Jacob Bunka (; 13 July 1923 – 30 July 2014) was a Jewish sculptor, known as the last Jew of Plungė who carved large monumental wooden statues at Holocaust sites in Lithuania.

Early life 
Bunka war born in Plungė in 1923 to a Jewish family, half the town being Jewish in the interwar period. In 1939 Bunka and his family were deported to Siberia.

World War II 
In 1942, Bunka was drafted with his father and brother to the 16th Lithuanian Division (Soviet). Bunka and his father were wounded in battle and recuperated in Zlatoust Hospita. Sent to the Belorussian front, Bunka was attached to the 1452nd Self-propelled Artillery Regiment. He was subsequently attached to the 10th Don Cossack regiment, serving in an intelligence role due to his German language skills. Bunka served in the Battle of Berlin. Bunka's father and brother died in service, while his mother and three sisters survived in Siberia. Following the end of the war Bunka served until 1947 in the Soviet occupation zone in the village of Ahrenshoop. Bunka was decorated with several medals during his service.

Post war 
Bunka returned to Plungė, where following the war there were 138 Jews. In 1950 he married his wife Dalija, a Lithuanian, whom he knew from his childhood. Together they raised three kids, one passing away.

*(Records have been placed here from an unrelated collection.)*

(** ** Lemmas: the environment *)

Section EnvironmentFacts.
Context `{Host}.
(** The console never mistakes one hosted environment for another, and never offers changes
    where it does not know where it is: an address of staging is never called production nor one
    of production staging, an address it does not know is called neither unless the server names
    itself so, and changes need a recognized environment and the server's permission. *)
Theorem environment_recognized (runtime : option str) (hostname : str) (access : option PlatformAccess) :
  let kind := en_kind (getPlatformEnvironment runtime hostname) in
  let host := normalizedHostname hostname in
  (hostedEnvironment host = Some (js "staging") → kind = env_staging ∨ kind = env_unknown) ∧
  (hostedEnvironment host = Some (js "production") → kind = env_production ∨ kind = env_unknown) ∧
  (hostedEnvironment host = None → kind = env_production ∨ kind = env_staging →
     ∃ e, runtime = Some e ∧ toLowerCase (trim e) = (if decide (kind = env_production) then js "production" else js "staging")) ∧
  (mutationsEnabled access hostname = true → ∃ p, access = Some p ∧ pa_mutationsEnabled p = Some true ∧
     en_kind (getPlatformEnvironment (pa_environment p) hostname) ≠ env_unknown).
Proof.
  intros kind host. unfold kind, getPlatformEnvironment. fold host.
  set (r := default [] _). split_and!.
  - intros Hh. rewrite Hh. unfold hostedEnvironment in Hh.
    destruct (streq host (js "staging.vesselcalls.com")) eqn:Es; [|by destruct (_ || _)].
    destruct (truthy r); [|by left]. destruct (streq (js "staging") r) eqn:Er; [|by right].
    apply streq_true in Er as <-. by left.
  - intros Hh. rewrite Hh. unfold hostedEnvironment in Hh.
    destruct (streq host (js "staging.vesselcalls.com")); [done|]. destruct (_ || _) eqn:Ep; [|done].
    destruct (truthy r); [|by left]. destruct (streq (js "production") r) eqn:Er; [|by right].
    apply streq_true in Er as <-. by left.
  - intros Hh. rewrite Hh. unfold hostedEnvironment in Hh.
    destruct (streq host (js "staging.vesselcalls.com")); [done|]. destruct (_ || _) eqn:Ep; [done|].
    intros Hk. destruct (truthy r) eqn:Ht; cycle 1.
    { exfalso. revert Hk. case_match; cbn; by intros []. }

    destruct runtime as [e|]; [|done]. exists e. split; [done|]. change r with (toLowerCase (trim e)) in *.
    destruct (streq _ (js "staging")) eqn:Es; [apply streq_true in Es; by rewrite Es|].
    destruct (streq _ (js "production")) eqn:Epr; [apply streq_true in Epr; by rewrite Epr|].
    exfalso. revert Hk. case_match; cbn; by intros [].
  - unfold mutationsEnabled. destruct access as [p|]; [|done]. intros [Hm Hn]%andb_true_iff. exists p.
    apply bool_decide_eq_true in Hm. apply negb_true_iff, bool_decide_eq_false in Hn. done.
Qed.

(** ** Lemmas: the profile form *)

Lemma portsOf_clean text : NoDup (portsOf text) ∧ ∀ port, port ∈ portsOf text → port ≠ [] ∧ trim port = port.
Proof.
  split; [apply NoDup_uniq|]. intros port (Hin & Ht)%elem_of_uniq%elem_of_filterb.
  apply list_elem_of_fmap in Hin as (x & -> & _). split; [|apply trim_trim]. by destruct (trim x).
Qed.
(** Outside of editing the form shows the organization. *)
Lemma profile_in_step o s : rtc profileStep (openOverview o) s → ps_editing s = false → ps_form s = profileForm (ps_organization s).
Proof.
  assert (Hsync : ∀ s, ps_editing (syncForm s) = false → ps_form (syncForm s) = profileForm (ps_organization (syncForm s))).
  { intros [? [] ? ? ?]; done. }
  intros Hs. eapply (rtc_ind_r (λ s, ps_editing s = false → ps_form s = profileForm (ps_organization s)) (openOverview o)); [done| |exact Hs].
  clear s Hs. intros s s' _ Hstep IH. destruct Hstep as [o' s|canEdit enabled s|patch s|s|newKey enabled s s' e Hsave|answer s _].
  - apply Hsync.
  - unfold editProfile. by destruct (canEdit && enabled && negb (ps_editing s)).
  - cbn. intros He. rewrite He. by apply IH.
  - unfold cancelProfile. destruct (ps_pending s); [done|]. intros _. done.
  - unfold saveProfile in Hsave. destruct (_ || _); [done|]. destruct (keyFor _ _ _). by injection Hsave as <- _.
  - destruct answer; [done|]. by cbn.
Qed.

(** The record is read again while the form is open: the form keeps what it opened with, and the
    save carries the newer revision, so what another administrator changed in between is
    overwritten with the old values and the server sees no conflict. *)
Lemma background_refetch_overwrites o o' patch newKey s e :
  (∀ f, pf_address (patch f) = pf_address f) →
  saveProfile newKey true
    (typeProfile patch (profileRefetched o' (editProfile true true (openOverview o)))) = Some (s, e) →
  ∃ payload, e = updateSystemOrganization (pos_id (po_base o')) payload newKey ∧
    jget (js "revision") payload = Some (enc (po_revision o')) ∧ jget (js "address") payload = Some (JStr (trim (po_address o))).
Proof.
  intros Haddr. unfold saveProfile. destruct (_ || _); [done|]. cbn. intros [= <- <-]. eexists. split; [reflexivity|].
  split; [done|]. unfold profilePayload. rewrite jget_mkObj. cbn. by rewrite Haddr.
Qed.
End EnvironmentFacts.
(** Nobody's invitation is replaced by accident. Whatever happened in the drawer, a request
    to create a user in place of a pending invitation is only sent after the server refused that
    very address because an invitation is pending, and the box was ticked after that, with
    neither the address nor the method touched since; and it is the only request under way. *)
Theorem replacement_confirmed (manage valid : bool) (currentUser : option User) (cached : list User)
    (evs : list AddEvent) (s s' : AddUser) (payload : NewUser)
    (Hrun : addRun evs s) (Hopen : au_mounted s = true)
    (Hsubmit : submitUser manage valid currentUser cached s = Some (s', rq_create payload true)) :
  confirmedFor (nu_email payload) evs ∧ au_requests s = [] ∧ au_requests s' = [rq_create payload true] ∧
  findExistingMember currentUser cached s = None.
Proof.
  destruct (submitUser_spec _ _ _ _ _ _ _ Hsubmit) as (Hf & Hq & _ & _ & _ & _ & _ & He & Hr).
  destruct (Hr payload eq_refl) as [Hpend Hrep]. destruct (addRun_one _ _ Hrun) as (_ & Hnil & _).
  destruct (addRun_replacement _ _ Hrun Hopen) as (_ & Hc & _).
  unfold hasPendingInvitation in Hpend. apply andb_true_iff in Hpend as [_ Hpend%bool_decide_eq_true].
  assert (Hempty : au_requests s = []) by (destruct (au_requests s); [done|]; rewrite Hnil in Hf; done).
  cbn [requestEmail] in He. rewrite He. split_and!; [by apply Hc|done|by rewrite Hq, Hempty|].
  unfold submitUser in Hsubmit. destruct (findExistingMember currentUser cached s); [|done].
  by rewrite bool_decide_eq_true_2, !orb_true_r in Hsubmit by (by eexists).
Qed.

(** A temporary password that arrived stays on the screen until the drawer is closed. *)
Lemma credential_stays evs s s' e credential : addRun evs s → au_mounted s = true → au_result s = Some credential →
  addStep s e s' → (e = ev_closed ∨ e = ev_unmounted) ∨ (au_mounted s' = true ∧ au_result s' = Some credential).
Proof.
  intros Hrun Hm Hr Hstep. destruct (addRun_one _ _ Hrun) as (_ & Hf & Hg).
  assert (Hnil : au_requests s = []).
  { destruct (au_requests s) eqn:Eq; [done|]. destruct (Hg (Hf ltac:(done))); congruence. }
  destruct Hstep as [name role s|email s|method s|checked s|manage valid currentUser cached s s' r|
    payload replace a l1 l2 s Hreq|payload failure l1 l2 s Hreq|s s' _ Hclose|s _]; try congruence.
  - rewrite Hnil in Hreq. by destruct l1.
  - rewrite Hnil in Hreq. by destruct l1.
  - left. by left.
  - left. by right.
Qed.
End AddUser.

#[local] Existing Instance asciiHost.
(** An address with a pending invitation: refused, confirmed and created. *)
Definition adaUser : NewUser := mkNewUser (js "Ada") (js "ada@npa.ng") Operations.
Definition typedAda : AddUser := typeUserEmail (js "Ada@npa.ng ") (typeUser (js "Ada") Operations openAddUser).
Definition sentAda : AddUser := (default (typedAda, rq_invite adaUser) (submitUser true true None [] typedAda)).1.
Definition tickedAda : AddUser := tickReplacement true (createdAnswered adaUser an_pendingInvitation [] sentAda).
Definition adaEvents : list AddEvent :=
  [ev_typed; ev_email; ev_sent (rq_create adaUser false); ev_answered adaUser an_pendingInvitation; ev_ticked true].
Lemma adaRun : addRun adaEvents tickedAda.
Proof.
  apply (run_step [ev_typed; ev_email; ev_sent (rq_create adaUser false); ev_answered adaUser an_pendingInvitation]
    (createdAnswered adaUser an_pendingInvitation [] sentAda)); [|by apply st_ticked].
  apply (run_step [ev_typed; ev_email; ev_sent (rq_create adaUser false)] sentAda);
    [|by apply (st_answered adaUser false an_pendingInvitation [] [])].
  apply (run_step [ev_typed; ev_email] typedAda); [|by apply (st_sent true true None [])].
  apply (run_step [ev_typed] (typeUser (js "Ada") Operations openAddUser)); [|by apply st_email].
  apply (run_step [] openAddUser); [constructor|by apply st_typed].
Qed.
Lemma replacement_confirmed_witness : ∃ s',
  submitUser true true None [] tickedAda = Some (s', rq_create adaUser true) ∧ confirmedFor (js "ada@npa.ng") adaEvents.
Proof.
  eexists. split; [vm_compute; reflexivity|].
  exact (proj1 (replacement_confirmed true true None [] adaEvents tickedAda _ adaUser adaRun eq_refl eq_refl)).
Defined.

The surviving Jewish population of Plungė emigrated over the years, including Bunka's mother and sisters who emigrated to Israel, until he remained as the last Jew of Plunge.

Bunka was awarded the Knight's cross of the Order of the Lithuanian Grand Duke Gediminas by Lithuanian president Valdas Adamkus. The 1995 "Moses in Plateliai" documentary by Rimantas Gruodis is about his life.

Bunka died in 2014, prime minister Algirdas Butkevičius expressed his condolences.

Art and memorial sites 

In 1986, Bunka initiated the creation of a memorial for the Plungė massacre near the village of Kaušėnai. In 2007, the Jakovas Bunka Charity was setup to care for the site. He wrote a memorial yizkor book for Plungė.

Bunka created memorials in at least 10 different mass murder sites in Lithuania, his large wooden sculptures towering above the scene. In addition, Bunka crafted small wooden figurines of figures from the lost Jewish community.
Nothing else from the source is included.